Yesterday officially marked the end of the bidding process for several assets in troubled Nortel's portfolio, and, as expected, Avaya came in as the top bidder. Avaya has agreed to pay Nortel $900 million in cash and $15 million in reserve for employee retention programs and will acquire Nortel's Enterprise Solutions, Government Solutions, and DiamondWare business units. The deal is subject to regulatory and court approval, but it is expected to close by the end of the year.

Avaya entered into a “stalking horse” agreement to purchase these assets from Nortel in July, more than six months after Nortel filed for bankruptcy. Several other companies, including Aspect Software and Siemens, were rumored to have been interested in its enterprise solutions business, but in the end, Avaya emerged as the preferred bidder.

"This is fantastic news for our customers, as this will empower us to continue to deliver industry-leading solutions and services focused on unlocking the enterprise business potential enabled by unified communications. It provides the capability to chart our future with laser-focus, enabling customers to compete in new ways with greater scale and resources. We look forward to working closely with our customers, partners, and stakeholders during this pre-close phase to ensure that we continue to innovate to meet customers' needs with high-performance, efficient, and secure communications solutions," Nortel Enterprise Solutions President Joel Hackney said.

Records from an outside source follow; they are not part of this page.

Lemma bind_ret {A B} (a : A) (f : A -> M B) (w : world) :
  bind (ret a) f w = f a w.
Proof. unfold bind, ret. now destruct (f a w) as [[t r] w']. Qed.

Lemma bind_emit {B} (e : effect) (k : M B) (w : world) :
  bind (emit e) (fun _ => k) w =
  let '(t, r, w') := k w in (e :: t, r, w').
Proof. unfold bind, emit. now destruct (k w) as [[t r] w']. Qed.

(** *** One event *)

Lemma delta_text_spec (delta : value) (tv : option string) :
  delta_payload_text delta = Some tv ->
  delta_text delta = Ok (VString (or_empty tv)) /\ truthy delta = true.
Proof.
  destruct delta as [| | | | |?|d]; try discriminate.
  unfold delta_payload_text, delta_text, get.
  destruct (lookup "content" d) as [| | | | |blocks|?]; try discriminate.
  destruct blocks as [|block blocks].
  - intros [= <-]. now split.
  - destruct block as [| | | | |?|b]; try discriminate.
    unfold block_text, get_index, nth, get_opt, get, nullish.
    destruct (lookup "text" b) as [| | | | |?|t]; try discriminate;
      try (intros [= <-]; now split).
    destruct (lookup "value" t) as [| | | |s|?|?]; try discriminate;
      try (intros [= <-]; now split).
    intros [= <-]. split; [|reflexivity].
    unfold or_else, truthy, or_empty. now destruct s.
Qed.

Lemma is_string_neq (v : value) (a b : string) :
  is_string v a = true -> a <> b -> is_string v b = false.
Proof.
  destruct v; try discriminate. cbn. intros Ha Hab.
  apply String.eqb_eq in Ha. subst. now apply String.eqb_neq.
Qed.

Lemma onChunk_text_delta (openai : OpenAI) (chunk delta : value) (w : world) :
  text_delta_event chunk delta ->
  onChunk openai chunk w =
  if truthy delta then
    match delta_text delta with
    | Ok value =>
        ([Yield value;
          Log "Processed thread.message.delta" (Some (VObject [("value", value)]))],
         Ok tt, w)
    | Throw e => ([], Throw e, w)
    end
  else ([], Ok tt, w).
Proof.
  intros (data & (event & He & Hk & Hd) & Hdelta).
  unfold onChunk. rewrite He, bind_lift_ok, Hd, bind_lift_ok, Hk.
  rewrite Hdelta, bind_lift_ok.
  destruct (truthy delta); [|reflexivity].
  destruct (delta_text delta) as [value|e]; [|reflexivity].
  rewrite bind_lift_ok. reflexivity.
Qed.

Lemma onToolOutputChunk_text_delta (chunk delta : value) (w : world) :
  text_delta_event chunk delta ->
  onToolOutputChunk chunk w =
  if truthy delta then
    match delta_text delta with
    | Ok value =>
        ([Yield value;
          Log "Processed thread.message.delta (tool output)"
            (Some (VObject [("value", value)]))],
         Ok tt, w)
    | Throw e => ([], Throw e, w)
    end
  else ([], Ok tt, w).
Proof.
  intros (data & (event & He & Hk & Hd) & Hdelta).
  unfold onToolOutputChunk. rewrite He, bind_lift_ok, Hk.
  rewrite Hd, bind_lift_ok, Hdelta, bind_lift_ok.
  destruct (truthy delta); [|reflexivity].
  destruct (delta_text delta) as [value|e]; [|reflexivity].
  rewrite bind_lift_ok. reflexivity.
Qed.

(** *** Reading a stream *)

Lemma for_await_app (body : value -> M unit) (chunks : list value)
    (s : stream) (w : world) :
  for_await (stream_app chunks s) body w =
  bind (for_await (stream_of_list chunks) body) (fun _ => for_await s body) w.
Proof.
  unfold stream_of_list.
  revert w. induction chunks as [|c chunks IH]; intro w;
    cbn [stream_app for_await].
  - now rewrite bind_ret.
  - rewrite bind_assoc. apply bind_ext. intros _ w1. apply IH.
Qed.

Lemma yields_app (t1 t2 : trace) : yields (t1 ++ t2) = yields t1 ++ yields t2.
Proof. apply flat_map_app. Qed.

Lemma calls_app (t1 t2 : trace) : calls (t1 ++ t2) = calls t1 ++ calls t2.
Proof. apply flat_map_app. Qed.

Lemma logged_errors_app (t1 t2 : trace) :
  logged_errors (t1 ++ t2) = logged_errors t1 ++ logged_errors t2.
Proof. apply flat_map_app. Qed.

Lemma concat_cons (x : string) (xs : list string) :
  String.concat EmptyString (x :: xs) = (x ++ String.concat EmptyString xs)%string.
Proof.
  destruct xs as [|y ys]; cbn; [|reflexivity].
  induction x as [|c x IH]; cbn; congruence.
Qed.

With the acquisition, Avaya now accounts for more than 30 percent of the global contact center market, cements its position in the worldwide market for several years, and boosts its play in the mid-market, Datamonitor analysts Daniel Hong and Ian Jacobs said in a joint statement.

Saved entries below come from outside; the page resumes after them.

(** * todo-mcp-server: a shallow embedding of the To-Do service

    The service keeps one in-memory list of tasks and serves it through two
    front ends: the REST router of [routes/todo.py] and the tool dispatcher
    ([MCPServer]) of [main.py].  The Python modules become Rocq modules of
    the same name, their functions become state-passing functions over the
    interpreter's global variables, and a raised exception becomes the
    [Raise] outcome. *)

From Stdlib Require Import ZArith String Ascii List Lia Sorted.
From Stdlib Require Import PrimFloat.
From stdpp Require Import base list gmap strings pretty sorting.

Local Open Scope Z_scope.
Local Open Scope string_scope.

(** ** Python values

    The objects that reach the handlers from a JSON request body.  The model
    keeps the scalars ([null], booleans, integers, strings); arrays, objects
    and numbers with a fraction are left out of the argument universe. *)

Inductive value : Type :=
| VNone
| VBool (b : bool)
| VInt (z : Z)
| VStr (s : string).

#[global] Instance value_eq_dec : EqDecision value.
Proof. solve_decision. Defined.

(** [str(v)], as an f-string renders a value. *)
Definition py_str (v : value) : string :=
  match v with
  | VNone => "None"
  | VBool true => "True"
  | VBool false => "False"
  | VInt z => pretty z
  | VStr s => s
  end.

(** [bool(v)], the truth value an [if] tests. *)
Definition truthy (v : value) : bool :=
  match v with
  | VNone => false
  | VBool b => b
  | VInt z => negb (z =? 0)%Z
  | VStr s => negb (String.eqb s "")
  end.

(** [n == v] for an [int] [n]: [bool] is a subclass of [int], so [True]
    equals [1] and [False] equals [0]; [None] and strings equal no integer. *)
Definition int_eq (n : Z) (v : value) : bool :=
  match v with
  | VInt z => (n =? z)%Z
  | VBool b => (n =? (if b then 1 else 0))%Z
  | VNone | VStr _ => false
  end.

(** [v is not None]. *)
Definition is_not_None (v : value) : bool :=
  match v with VNone => false | _ => true end.

Definition of_option_str (o : option string) : value :=
  match o with Some s => VStr s | None => VNone end.

Definition of_option_bool (o : option bool) : value :=
  match o with Some b => VBool b | None => VNone end.

(** ** [datetime]

    A naive [datetime] as [datetime.now()] returns it, and its [isoformat()]
    with the default separator and [timespec='auto']. *)

Module datetime.
Record t : Type := mk
  { year : nat; month : nat; day : nat;
    hour : nat; minute : nat; second : nat; microsecond : nat }.

Definition zfill (width : nat) (s : string) : string :=
  string_of_list_ascii (replicate (width - String.length s) "0"%char) +:+ s.

Definition isoformat (d : t) : string :=
  zfill 4 (pretty (year d)) +:+ "-" +:+ zfill 2 (pretty (month d)) +:+ "-"
    +:+ zfill 2 (pretty (day d)) +:+ "T"
    +:+ zfill 2 (pretty (hour d)) +:+ ":" +:+ zfill 2 (pretty (minute d))
    +:+ ":" +:+ zfill 2 (pretty (second d))
    +:+ (if Nat.eqb (microsecond d) 0 then ""
         else "." +:+ zfill 6 (pretty (microsecond d))).
End datetime.

(** ** Outcomes and exceptions *)

Inductive outcome (E A : Type) : Type :=
| Return (a : A)
| Raise (e : E).
Arguments Return {E A} a.
Arguments Raise {E A} e.

(** [fastapi.HTTPException(status_code, detail)]. *)
Record HTTPException : Type :=
  { status_code : Z; detail : string }.

(** The exceptions a tool can raise: the [ValueError] of the tool bodies,
    the [TypeError] of a call whose keywords do not fit the signature, and
    pydantic's [ValidationError].  Each carries the text [str(e)] gives. *)
Inductive exn : Type :=
| ValueError (msg : string)
| TypeError (msg : string)
| ValidationError (msg : string).

Definition exn_str (e : exn) : string :=
  match e with
  | ValueError msg | TypeError msg | ValidationError msg => msg
  end.

(** ** models.py *)

Module models.

(** [TodoCreate]: a request body FastAPI has validated. *)
Module TodoCreate.
Record t : Type := mk
  { title : string; description : option string }.
End TodoCreate.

Both argued, however, that Nortel has been stripped of many of its customers and dealers since it filed for Chapter 11 bankruptcy protection in January. Many competitors—Avaya included—have spent the past few months looking to lure Nortel’s channel customers away, and that could pose a challenge for Avaya moving forward.

Avaya also might struggle at first with the need “to replace much of the Nortel technology with its own product lineup” to eliminate redundancies and overlaps, Hong and Jacobs said.

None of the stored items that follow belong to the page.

Lemma request_built session method requestURL body req :
  method <> "" ->
  http.NewRequest method requestURL body = Some req ->
  with_headers session req
  = http.mkRequest method requestURL (http.Header (with_headers session req)) body.
Proof.
  intros Hm Hnew.
  destruct (NewRequest_fields _ _ _ _ Hm Hnew) as (Hmeth & Hurl & Hbody).
  destruct (with_headers_fields session req) as (Hmeth' & Hurl' & Hbody').
  destruct (with_headers session req); simpl in *. congruence.
Qed.

(** A status outside [200,400) becomes an error made from the status line,
    next to the body that was read. *)
Lemma read_response_status (resp : http.Response) (content : string) :
  http.ReadAll resp = (content, None) ->
  (http.StatusCode resp < 200 \/ 400 <= http.StatusCode resp) ->
  read_response (inl resp) = (content, Some (Errorf (http.Status resp))).
Proof.
  intros Hread Hst. unfold read_response. rewrite Hread.
  destruct (_ || _) eqn:E; [done|]. apply orb_false_elim in E as [E1 E2]. lia.
Qed.

(** ** encoding/json: the scanner *)

Section Scanner.

Import json.

Local Open Scope nat_scope.

Lemma skip_space_length s : String.length (skip_space s) <= String.length s.
Proof. induction s as [|c s IH]; simpl; [done|]. destruct (isSpace c); simpl; lia. Qed.

Lemma scan_map_Scanned {A B} (f : A -> B) (m : scan A) b rest :
  scan_map f m = Scanned b rest -> exists a, m = Scanned a rest /\ b = f a.
Proof. destruct m; simpl; try done. intros [= <- <-]. eauto. Qed.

But the International Nortel Networks Users Association (INNUA), a community of more than 4,000 members in 75 chapters around the world, today expressed its support for the acquisition of Nortel’s Enterprise Solutions group by Avaya.

“This acquisition marks a positive new chapter for INNUA and for Avaya,” the organization’s executive director, Victor Bohnert, said in a statement. “We are excited to begin working with Avaya, and are ready to turn the focus back on providing our members the great education, user-driven perspectives, and other services they have come to depend on."

“Both Nortel and Avaya have been at the forefront of delivering high-quality, innovative products to the market. With their strengths now combined, we believe the customers of both companies will be the true winners of this deal,” Bohnert said.

INNUA President Steve Ford was equally enthusiastic. “I am optimistic that the results will be positive for both Avaya and for INNUA members,” he said in a statement.